(** * Booting up and reconciling the iptables chains of the policy manager

    A shallow embedding of the Linux chain management of package
    [policies] (stale chain set, command executor, restore-file builders,
    positioning of the jump from FORWARD to AZURE-NPM, backend detection and
    cleanup of the other backend), with the properties proved about it.

    Go values are embedded as follows: [string] and [[]byte] as [string]
    (a sequence of bytes), [int] as [Z] with the wrap-around of its 64 bits
    written out ([wrapInt]), [[]string] as [list string],
    [map[string]struct{}] as [gset string], [error] as [option error]
    ([None] is [nil]), and [(int, error)] as a pair.  Code that runs
    commands, reads the global [util.Iptables] or mutates the stale chain set
    lives in a state monad over the record [state], which also keeps the
    trace of what the run did to the outside: commands, listings, restore
    calls, receives on the release-lock channel, and what went to the error
    log and metrics.  Calls of [klog] only print and are left out.  The
    mutex of [reconcileManager] is not modelled: the functions below run with
    the lock held, and a forced takeover shows as the outcome of the receive
    on [releaseLockSignal]. *)

From stdpp Require Import gmap strings list pretty.
From Stdlib Require Import ZArith Ascii.

Local Open Scope string_scope.
Local Open Scope list_scope.
Local Open Scope Z_scope.

(** ** Package util *)

(** The constants of package [util] that the file refers to.  The package is
    not part of the sources at hand, so its values are taken as parameters:
    every definition and theorem below holds for whatever strings they are
    (with the few distinctness facts a theorem needs as its hypotheses). *)
Class Util := {
  IptablesAzureChain : string;
  IptablesAzureIngressChain : string;
  IptablesAzureIngressAllowMarkChain : string;
  IptablesAzureEgressChain : string;
  IptablesAzureAcceptChain : string;
  IptablesKubeServicesChain : string;
  IptablesForwardChain : string;
  IptablesJumpFlag : string;
  IptablesModuleFlag : string;
  IptablesCtstateModuleFlag : string;
  IptablesCtstateFlag : string;
  IptablesNewState : string;
  IptablesWaitFlag : string;
  IptablesDefaultWaitTime : string;
  IptablesTableFlag : string;
  IptablesFilterTable : string;
  IptablesMangleTable : string;
  IptablesNumericFlag : string;
  IptablesListFlag : string;
  IptablesLineNumbersFlag : string;
  IptablesDeletionFlag : string;
  IptablesInsertionFlag : string;
  IptablesDestroyFlag : string;
  IptablesFlushFlag : string;
  IptablesAppendFlag : string;
  IptablesDrop : string;
  IptablesAccept : string;
  IptablesRestoreCommit : string;
  IptablesMarkVerb : string;
  IptablesMarkFlag : string;
  IptablesAzureIngressDropMarkHex : string;
  IptablesAzureIngressAllowMarkHex : string;
  IptablesAzureEgressDropMarkHex : string;
  IptablesNft : string;
  IptablesLegacy : string;
  Grep : string;
  (* helpers of package policies defined outside the file at hand *)
  setMarkSpecs : string → list string;
  commentSpecs : string → list string
}.

(** Modelled from the spec: the placement of the jump from FORWARD to
    AZURE-NPM (the type of [PolicyManagerCfg.PlaceAzureChainFirst] and the
    two [util] values it is compared with are not in the sources).  The spec
    has two policies: "must be first", and "must immediately follow another
    well-known system jump rule if that rule is present, else first". *)
Inductive placement := PlaceAzureChainFirst | PlaceAzureChainAfterKubeServices.

Global Instance placement_eq_dec : EqDecision placement.
Proof. solve_decision. Defined.

(** ** Go library functions used by the file *)

(** [strings.Join] *)
Fixpoint Join (elems : list string) (sep : string) : string :=
  match elems with
  | [] => ""
  | [e] => e
  | e :: rest => e +:+ sep +:+ Join rest sep
  end.

(** [strings.HasPrefix] *)
Fixpoint HasPrefix (s pre : string) : bool :=
  match pre, s with
  | EmptyString, _ => true
  | String a pre', String b s' => bool_decide (a = b) && HasPrefix s' pre'
  | String _ _, EmptyString => false
  end.

(** [strings.Contains] *)
Fixpoint Contains (s substr : string) : bool :=
  HasPrefix s substr ||
  match s with
  | EmptyString => false
  | String _ s' => Contains s' substr
  end.

(** [strings.TrimSuffix]: [s] without the trailing [suffix], or [s] itself
    when it does not end with [suffix].  The rest of [s] equals [suffix] at
    one position at most, the one where the suffix starts. *)
Fixpoint TrimSuffix (s suffix : string) : string :=
  match s with
  | EmptyString => EmptyString
  | String a s' =>
      if bool_decide (s = suffix) then EmptyString else String a (TrimSuffix s' suffix)
  end.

====

Go to the line with "commands, reads the" in the entries above and repeat every line from there through the line with "IptablesMangleTable : string;", exactly and with no other text.

    commands, reads the global [util.Iptables] or mutates the stale chain set
    lives in a state monad over the record [state], which also keeps the
    trace of what the run did to the outside: commands, listings, restore
    calls, receives on the release-lock channel, and what went to the error
    log and metrics.  Calls of [klog] only print and are left out.  The
    mutex of [reconcileManager] is not modelled: the functions below run with
    the lock held, and a forced takeover shows as the outcome of the receive
    on [releaseLockSignal]. *)

From stdpp Require Import gmap strings list pretty.
From Stdlib Require Import ZArith Ascii.

Local Open Scope string_scope.
Local Open Scope list_scope.
Local Open Scope Z_scope.

(** ** Package util *)

(** The constants of package [util] that the file refers to.  The package is
    not part of the sources at hand, so its values are taken as parameters:
    every definition and theorem below holds for whatever strings they are
    (with the few distinctness facts a theorem needs as its hypotheses). *)
Class Util := {
  IptablesAzureChain : string;
  IptablesAzureIngressChain : string;
  IptablesAzureIngressAllowMarkChain : string;
  IptablesAzureEgressChain : string;
  IptablesAzureAcceptChain : string;
  IptablesKubeServicesChain : string;
  IptablesForwardChain : string;
  IptablesJumpFlag : string;
  IptablesModuleFlag : string;
  IptablesCtstateModuleFlag : string;
  IptablesCtstateFlag : string;
  IptablesNewState : string;
  IptablesWaitFlag : string;
  IptablesDefaultWaitTime : string;
  IptablesTableFlag : string;
  IptablesFilterTable : string;
  IptablesMangleTable : string;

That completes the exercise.